Changes dynamic of fishing

Posted

In the last report, I mentioned that stripers would soon feed on the surface. We now have confirmation! Stripers are slurping lakewide. The recent windy days kept stripers down as the waves crashed against the shore and messed up surface visibility where young shad swim. This morning, it was finally calm and stripers were on top early and baby shad were being consumed by the millions. The 20 stripers I caught this morning averaged about 50 shad per stomach (average length .75 inches). That equates to 1,000 shad. It’s time to go save some shad and catch stripers in the process. Here is the plan.
Stripers hit the surface shortly after dawn and continue to feed randomly throughout the day. Slurps were seen this morning in Warm Creek, Gunsight mouth, Labyrinth Bay, Padre Bay east wall, Gregory Butte bay, West Canyon mouth and Dove Canyon mouth. There was still a breeze blowing in Rock Creek so no striper slurps were seen there. I am sure the same events played out uplake.  If it was calm there were stripers slurping.
Surface feeding stripers stayed up longer and were likely to hit my lures better today than last week. Today I could cast Lucky Craft (ghost) Pointers beyond the surface feeding school and work the lure through the closely feeding fish. With a good cast, and if the stripers continued to feed in the same direction, hookups came about half the time. The 4-inch lure is a lot bigger than the forage, so each striper has to give up small shad to feed on something really big like my lure. Later in the day it occurred to me that these fish might be bold enough to hit topwater. I tried an Ima Skimmer (white) and found them just as likely to hit the surface lure as the crankbait. I used topwater the rest of the day.
Schools varied in size from 10 fish to about 50. They fed in a semi-circular pattern more like adults cornering full-grown shad. Lures that landed inside the group caused a few to splash but caused others to hit the lure. The school moved fast enough that only one cast could reach the group. The trolling motor in high gear or the big motor at fast idle was needed to keep up with the rapidly moving school.
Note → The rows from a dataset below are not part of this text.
(* ===== verification/ProtocolTypes.v ===== *)
(** * Types of the Guacamole protocol
    (src/src/libguac/guacamole/protocol-types.h, layer.h, stream.h, object.h)

    The enumerations whose numeric values travel in instructions, and the
    layers, streams and objects instructions refer to by index. *)

From S2P Require Import Prelude.
Local Open Scope Z_scope.

Inductive guac_protocol_status : Type :=
| GUAC_PROTOCOL_STATUS_SUCCESS
| GUAC_PROTOCOL_STATUS_UNSUPPORTED
| GUAC_PROTOCOL_STATUS_SERVER_ERROR
| GUAC_PROTOCOL_STATUS_SERVER_BUSY
| GUAC_PROTOCOL_STATUS_UPSTREAM_TIMEOUT
| GUAC_PROTOCOL_STATUS_UPSTREAM_ERROR
| GUAC_PROTOCOL_STATUS_RESOURCE_NOT_FOUND
| GUAC_PROTOCOL_STATUS_RESOURCE_CONFLICT
| GUAC_PROTOCOL_STATUS_RESOURCE_CLOSED
| GUAC_PROTOCOL_STATUS_UPSTREAM_NOT_FOUND
| GUAC_PROTOCOL_STATUS_UPSTREAM_UNAVAILABLE
| GUAC_PROTOCOL_STATUS_SESSION_CONFLICT
| GUAC_PROTOCOL_STATUS_SESSION_TIMEOUT
| GUAC_PROTOCOL_STATUS_SESSION_CLOSED
| GUAC_PROTOCOL_STATUS_CLIENT_BAD_REQUEST
| GUAC_PROTOCOL_STATUS_CLIENT_UNAUTHORIZED
| GUAC_PROTOCOL_STATUS_CLIENT_FORBIDDEN
| GUAC_PROTOCOL_STATUS_CLIENT_TIMEOUT
| GUAC_PROTOCOL_STATUS_CLIENT_OVERRUN
| GUAC_PROTOCOL_STATUS_CLIENT_BAD_TYPE
| GUAC_PROTOCOL_STATUS_CLIENT_TOO_MANY.

Definition guac_protocol_status_value (e : guac_protocol_status) : Z :=
  match e with
  | GUAC_PROTOCOL_STATUS_SUCCESS => 0x0000
  | GUAC_PROTOCOL_STATUS_UNSUPPORTED => 0x0100
  | GUAC_PROTOCOL_STATUS_SERVER_ERROR => 0x0200
  | GUAC_PROTOCOL_STATUS_SERVER_BUSY => 0x0201
  | GUAC_PROTOCOL_STATUS_UPSTREAM_TIMEOUT => 0x0202
  | GUAC_PROTOCOL_STATUS_UPSTREAM_ERROR => 0x0203
  | GUAC_PROTOCOL_STATUS_RESOURCE_NOT_FOUND => 0x0204
  | GUAC_PROTOCOL_STATUS_RESOURCE_CONFLICT => 0x0205
  | GUAC_PROTOCOL_STATUS_RESOURCE_CLOSED => 0x0206
  | GUAC_PROTOCOL_STATUS_UPSTREAM_NOT_FOUND => 0x0207
  | GUAC_PROTOCOL_STATUS_UPSTREAM_UNAVAILABLE => 0x0208
  | GUAC_PROTOCOL_STATUS_SESSION_CONFLICT => 0x0209
  | GUAC_PROTOCOL_STATUS_SESSION_TIMEOUT => 0x020A
  | GUAC_PROTOCOL_STATUS_SESSION_CLOSED => 0x020B
  | GUAC_PROTOCOL_STATUS_CLIENT_BAD_REQUEST => 0x300
  | GUAC_PROTOCOL_STATUS_CLIENT_UNAUTHORIZED => 0x0301
  | GUAC_PROTOCOL_STATUS_CLIENT_FORBIDDEN => 0x0303
  | GUAC_PROTOCOL_STATUS_CLIENT_TIMEOUT => 0x308
  | GUAC_PROTOCOL_STATUS_CLIENT_OVERRUN => 0x30D
  | GUAC_PROTOCOL_STATUS_CLIENT_BAD_TYPE => 0x30F
  | GUAC_PROTOCOL_STATUS_CLIENT_TOO_MANY => 0x31D
  end.

Inductive guac_composite_mode : Type :=
| GUAC_COMP_ROUT
| GUAC_COMP_ATOP
| GUAC_COMP_XOR
| GUAC_COMP_ROVER
| GUAC_COMP_OVER
| GUAC_COMP_PLUS
| GUAC_COMP_RIN
| GUAC_COMP_IN
| GUAC_COMP_OUT
| GUAC_COMP_RATOP
| GUAC_COMP_SRC.

Definition guac_composite_mode_value (e : guac_composite_mode) : Z :=
  match e with
  | GUAC_COMP_ROUT => 0x2
  | GUAC_COMP_ATOP => 0x6
  | GUAC_COMP_XOR => 0xA
  | GUAC_COMP_ROVER => 0xB
  | GUAC_COMP_OVER => 0xE
  | GUAC_COMP_PLUS => 0xF
  | GUAC_COMP_RIN => 0x1
  | GUAC_COMP_IN => 0x4
  | GUAC_COMP_OUT => 0x8
  | GUAC_COMP_RATOP => 0x9
  | GUAC_COMP_SRC => 0xC
  end.

(** Several transfer functions have two names: the enumeration is a set of constants. *)

Definition guac_transfer_function : Type := Z.

Definition GUAC_TRANSFER_BINARY_BLACK : guac_transfer_function := 0x0.
Definition GUAC_TRANSFER_BINARY_WHITE : guac_transfer_function := 0xF.
Definition GUAC_TRANSFER_BINARY_SRC : guac_transfer_function := 0x3.
Definition GUAC_TRANSFER_BINARY_DEST : guac_transfer_function := 0x5.
Definition GUAC_TRANSFER_BINARY_NSRC : guac_transfer_function := 0xC.
Definition GUAC_TRANSFER_BINARY_NDEST : guac_transfer_function := 0xA.
Definition GUAC_TRANSFER_BINARY_AND : guac_transfer_function := 0x1.
Definition GUAC_TRANSFER_BINARY_NAND : guac_transfer_function := 0xE.
Definition GUAC_TRANSFER_BINARY_OR : guac_transfer_function := 0x7.
Definition GUAC_TRANSFER_BINARY_NOR : guac_transfer_function := 0x8.
Definition GUAC_TRANSFER_BINARY_XOR : guac_transfer_function := 0x6.
Definition GUAC_TRANSFER_BINARY_XNOR : guac_transfer_function := 0x9.
Definition GUAC_TRANSFER_BINARY_NSRC_AND : guac_transfer_function := 0x4.
Definition GUAC_TRANSFER_BINARY_NSRC_NAND : guac_transfer_function := 0xB.
Definition GUAC_TRANSFER_BINARY_NSRC_OR : guac_transfer_function := 0xD.
Definition GUAC_TRANSFER_BINARY_NSRC_NOR : guac_transfer_function := 0x2.
Definition GUAC_TRANSFER_BINARY_NDEST_AND : guac_transfer_function := 0x2.
Definition GUAC_TRANSFER_BINARY_NDEST_NAND : guac_transfer_function := 0xD.
Definition GUAC_TRANSFER_BINARY_NDEST_OR : guac_transfer_function := 0xB.
Definition GUAC_TRANSFER_BINARY_NDEST_NOR : guac_transfer_function := 0x4.

Inductive guac_line_cap_style : Type :=
| GUAC_LINE_CAP_BUTT
| GUAC_LINE_CAP_ROUND
| GUAC_LINE_CAP_SQUARE.

Definition guac_line_cap_style_value (e : guac_line_cap_style) : Z :=
  match e with
  | GUAC_LINE_CAP_BUTT => 0x0
  | GUAC_LINE_CAP_ROUND => 0x1
  | GUAC_LINE_CAP_SQUARE => 0x2
  end.

Inductive guac_line_join_style : Type :=
| GUAC_LINE_JOIN_BEVEL
| GUAC_LINE_JOIN_MITER
| GUAC_LINE_JOIN_ROUND.

Definition guac_line_join_style_value (e : guac_line_join_style) : Z :=
  match e with
  | GUAC_LINE_JOIN_BEVEL => 0x0
  | GUAC_LINE_JOIN_MITER => 0x1
  | GUAC_LINE_JOIN_ROUND => 0x2
  end.

Inductive guac_protocol_version : Type :=
| GUAC_PROTOCOL_VERSION_UNKNOWN
| GUAC_PROTOCOL_VERSION_1_0_0
| GUAC_PROTOCOL_VERSION_1_1_0
| GUAC_PROTOCOL_VERSION_1_3_0
| GUAC_PROTOCOL_VERSION_1_5_0.

Definition guac_protocol_version_value (e : guac_protocol_version) : Z :=
  match e with
  | GUAC_PROTOCOL_VERSION_UNKNOWN => 0x000000
  | GUAC_PROTOCOL_VERSION_1_0_0 => 0x010000
  | GUAC_PROTOCOL_VERSION_1_1_0 => 0x010100
  | GUAC_PROTOCOL_VERSION_1_3_0 => 0x010300
  | GUAC_PROTOCOL_VERSION_1_5_0 => 0x010500
  end.

Inductive guac_message_type : Type :=
| GUAC_MESSAGE_USER_JOINED
| GUAC_MESSAGE_USER_LEFT.

Definition guac_message_type_value (e : guac_message_type) : Z :=
  match e with
  | GUAC_MESSAGE_USER_JOINED => 0x0001
  | GUAC_MESSAGE_USER_LEFT => 0x0002
  end.

(** Layers, streams and objects: what an instruction says of them is their index. *)

Record guac_layer := mk_guac_layer { layer_index : Z }.
Record guac_stream := mk_guac_stream { stream_index : Z }.
Record guac_object := mk_guac_object { object_index : Z }.
Definition guac_protocol_send_body (object : guac_object) (stream : guac_stream)
    (mimetype name : list byte) : M D Z :=
  guac_socket_instruction_begin;;
  ret_val ←
    (guac_socket_write_string (lit "4.body,")
     <||> __guac_socket_write_length_int (object_index object)
     <||> guac_socket_write_string (lit ",")
     <||> __guac_socket_write_length_int (stream_index stream)
     <||> guac_socket_write_string (lit ",")
     <||> __guac_socket_write_length_string mimetype
     <||> guac_socket_write_string (lit ",")
     <||> __guac_socket_write_length_string name
     <||> guac_socket_write_string (lit ";"));
  guac_socket_instruction_end;;
  mret ret_val.

Definition guac_protocol_send_cfill (mode : guac_composite_mode) (layer : guac_layer)
    (r g b a : Z) : M D Z :=
  guac_socket_instruction_begin;;
  ret_val ←
    (guac_socket_write_string (lit "5.cfill,")
     <||> __guac_socket_write_length_int (guac_composite_mode_value mode)
     <||> guac_socket_write_string (lit ",")
     <||> __guac_socket_write_length_int (layer_index layer)
     <||> guac_socket_write_string (lit ",")
     <||> __guac_socket_write_length_int r
     <||> guac_socket_write_string (lit ",")
     <||> __guac_socket_write_length_int g
     <||> guac_socket_write_string (lit ",")
     <||> __guac_socket_write_length_int b
     <||> guac_socket_write_string (lit ",")
     <||> __guac_socket_write_length_int a
     <||> guac_socket_write_string (lit ";"));
  guac_socket_instruction_end;;
  mret ret_val.
(** The sender of an instruction. *)

Definition send {D} `{SocketOps D} (i : instruction) : M D Z :=
  match i with
  | I_ack stream error status => guac_protocol_send_ack stream error status
  | I_argv stream mimetype name => guac_protocol_send_argv stream mimetype name
  | I_arc layer x y radius startAngle endAngle negative => guac_protocol_send_arc layer x y radius startAngle endAngle negative
  | I_audio stream mimetype => guac_protocol_send_audio stream mimetype
  | I_body object stream mimetype name => guac_protocol_send_body object stream mimetype name
  | I_cfill mode layer r g b a => guac_protocol_send_cfill mode layer r g b a
  | I_close layer => guac_protocol_send_close layer
  | I_clip layer => guac_protocol_send_clip layer
  | I_clipboard stream mimetype => guac_protocol_send_clipboard stream mimetype
  | I_copy srcl srcx srcy w h mode dstl dstx dsty => guac_protocol_send_copy srcl srcx srcy w h mode dstl dstx dsty
  | I_cstroke mode layer cap join thickness r g b a => guac_protocol_send_cstroke mode layer cap join thickness r g b a
  | I_cursor x y srcl srcx srcy w h => guac_protocol_send_cursor x y srcl srcx srcy w h
  | I_curve layer cp1x cp1y cp2x cp2y x y => guac_protocol_send_curve layer cp1x cp1y cp2x cp2y x y
  | I_disconnect => guac_protocol_send_disconnect 
  | I_dispose layer => guac_protocol_send_dispose layer
  | I_distort layer a b c d e f => guac_protocol_send_distort layer a b c d e f
  | I_end stream => guac_protocol_send_end stream
  | I_error error status => guac_protocol_send_error error status
  | I_msg msg args => guac_protocol_send_msg msg args
  | I_file stream mimetype name => guac_protocol_send_file stream mimetype name
  | I_filesystem object name => guac_protocol_send_filesystem object name
  | I_identity layer => guac_protocol_send_identity layer
  | I_key keysym pressed timestamp => guac_protocol_send_key keysym pressed timestamp
  | I_lfill mode layer srcl => guac_protocol_send_lfill mode layer srcl
  | I_line layer x y => guac_protocol_send_line layer x y
  | I_lstroke mode layer cap join thickness srcl => guac_protocol_send_lstroke mode layer cap join thickness srcl
  | I_mouse x y button_mask timestamp => guac_protocol_send_mouse x y button_mask timestamp
  | I_touch id x y x_radius y_radius angle force timestamp => guac_protocol_send_touch id x y x_radius y_radius angle force timestamp
  | I_move layer parent x y z => guac_protocol_send_move layer parent x y z
  | I_name name => guac_protocol_send_name name
  | I_nest index data => guac_protocol_send_nest index data
  | I_nop => guac_protocol_send_nop 
  | I_pipe stream mimetype name => guac_protocol_send_pipe stream mimetype name
  | I_img stream mode layer mimetype x y => guac_protocol_send_img stream mode layer mimetype x y
  | I_pop layer => guac_protocol_send_pop layer
  | I_push layer => guac_protocol_send_push layer
  | I_ready id => guac_protocol_send_ready id
  | I_rect layer x y width height => guac_protocol_send_rect layer x y width height
  | I_required required => guac_protocol_send_required required
  | I_reset layer => guac_protocol_send_reset layer
  | I_set layer name value => guac_protocol_send_set layer name value
  | I_set_int layer name value => guac_protocol_send_set_int layer name value
  | I_select protocol => guac_protocol_send_select protocol
  | I_shade layer a => guac_protocol_send_shade layer a
  | I_size layer w h => guac_protocol_send_size layer w h
  | I_start layer x y => guac_protocol_send_start layer x y
  | I_sync timestamp frames => guac_protocol_send_sync timestamp frames
  | I_transfer srcl srcx srcy w h fn dstl dstx dsty => guac_protocol_send_transfer srcl srcx srcy w h fn dstl dstx dsty
  | I_transform layer a b c d e f => guac_protocol_send_transform layer a b c d e f
  | I_undefine object => guac_protocol_send_undefine object
  | I_video stream layer mimetype => guac_protocol_send_video stream layer mimetype
  | I_args args => guac_protocol_send_args args
  | I_connect args => guac_protocol_send_connect args
  | I_blob stream data => guac_protocol_send_blob stream data
  | I_log text => guac_protocol_send_log text
  end.

(** ** The pieces of an instruction *)

(** [sends strict m bs]: the contract of a whole instruction, called with the instruction lock
    free. *)

Definition sends {D} `{LawfulSocket D} (strict : bool) (m : M D Z) (bs : list byte) : Prop :=
  ∀ sk, pending [] sk → inv (data sk) → locked (data sk) = false →
    ∃ r sk', m sk = Some (r, sk') ∧ pending [] sk' ∧ progress strict bs sk r sk'.

Section pieces.
Context {D : Type} `{LawfulSocket D}.
Implicit Types sk : guac_socket D.

Lemma emits_eq p q strict (m : M D Z) x y :
  emits_from p q strict m x → x = y → emits_from p q strict m y.
Proof. by intros ? <-. Qed.

Lemma emits_both strict (a b : M D Z) x y :
  emits strict a x → emits strict b y → emits strict (a <||> b) (x ++ y).
Proof. apply emits_or. Qed.

Lemma emits_string strict s :
  Z.of_nat (length s) ≤ INT_MAX → emits strict (guac_socket_write_string s) s.
Proof. intros. by apply emits_weaken, writes_emits, write_string_writes. Qed.

Lemma emits_small strict s : (length s ≤ 16)%nat → emits strict (guac_socket_write_string s) s.
Proof. intros. apply emits_string. unfold INT_MAX. lia. Qed.

Lemma emits_int strict i : is_i64 i → emits strict (guac_socket_write_int i) (fmt_d i).
Proof. intros. by apply emits_weaken, writes_emits, write_int_writes. Qed.

Lemma emits_strlen strict s :
  emits strict (guac_socket_write_int (guac_utf8_strlen s)) (fmt_d (guac_utf8_strlen s)).
Proof.
  apply emits_int. pose proof (strlen_i32 s). unfold is_i32, is_i64 in *. lia.
Qed.

Lemma emits_length_string strict s :
  Z.of_nat (length s) ≤ INT_MAX →
  emits strict (__guac_socket_write_length_string s) (element s).
Proof.
  intros Hs. eapply emits_eq.
  - eapply emits_or; [eapply emits_or|].
    + apply emits_strlen.
    + by apply emits_string.
    + by apply emits_string.
  - unfold element. by rewrite <-app_assoc.
Qed.
(* ===== verification/ParserSpec.v ===== *)
(** * What a parser reads

    [guac_parser_append] never leaves the memory it is given and
    [guac_parser_read] always returns ([append_bounds],
    [parser_read_terminates]); and a parser reads back, however the bytes are
    cut up on their way, the elements that ProtocolSpec.v encodes
    ([parser_reads_encoded]). *)

From S2P Require Import Prelude Error CFormat Unicode Socket ProtocolSpec Parser.
Local Open Scope Z_scope.

(** ** The loop over a length *)

Definition digits (s : list byte) : Prop := Forall (λ c, is_digit c = true) s.

Lemma sc_digit c : is_digit c = true → sc c = bz c ∧ 48 ≤ bz c ≤ 57.
Proof. rewrite is_digit_spec. intros. unfold sc. zif; lia. Qed.

Lemma length_loop_digit n mem pos len c :
  mem !! pos = Some c → is_digit c = true → 0 ≤ len → dec_value len [c] ≤ INT_MAX →
  append_length_loop (S n) mem pos len = append_length_loop n mem (S pos) (dec_value len [c]).
Proof.
  intros Hc [Hs Hd]%sc_digit Hl Hm. cbn [append_length_loop].
  rewrite (list_lookup_total_correct _ _ _ Hc), Hs.
  rewrite (proj2 (andb_true_iff _ _)) by lia.
  unfold INT_MAX in Hm. cbn in *. unfold digit_value in *.
  rewrite i32_small by (unfold is_i32; lia). f_equal. lia.
Qed.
Most of the schools were found in the main channel over deep water. Spoons did not work as well over deep water as they do when the escaping school heads to the bottom and stops at 30-40 feet. No fish were caught on spoons today. Stripers continued to slurp until 11 a.m. when wake boat traffic increased. They will blow up any time they find food and calm seas. Expect to see slurps randomly throughout the day but more commonly early morning and late evening.
Adult stripers are still locked down below 20 feet by the warm surface water. Bait works but crayfish are coming out of hiding and adult stripers are searching the flats along the shore for a good meal. Adult stripers can be caught trolling in the 10-30 foot strata. Storm Deep Thundersticks are working quite well.
Bass fishing did not keep pace with stripers. The rapidly rising water levels may be hindering bass catch rate. Bass are staying in their preferred holding structure previously found and have not moved up even though the water level rose another 5 feet higher this week. Water temperature also plummeted from 76 last week to 69 this morning. Bass did not bite as well today as they did last week, but I think they will recover as the water temperature warms up with the weather this week. Look in the same rocky habitat or flooded brush points to find willing smallmouth. Largemouth bass are tucked in tight in shallow weedy water. Expect bluegill and largemouth to be close and sharing the same habitat.
Now is the time to try catfishing as these bottom dwellers are in spawning mode and are super active.
Two more tagged walleye were reported this week with both fish coming from the Cedar to Knowles canyon area of the main channel. Both fish were tagged in Good Hope Bay but moved downstream for some reason.
We will continue to work on walleye movement and report when we have conclusive information.
My next move is to post this report and then go fishing for slurping stripers!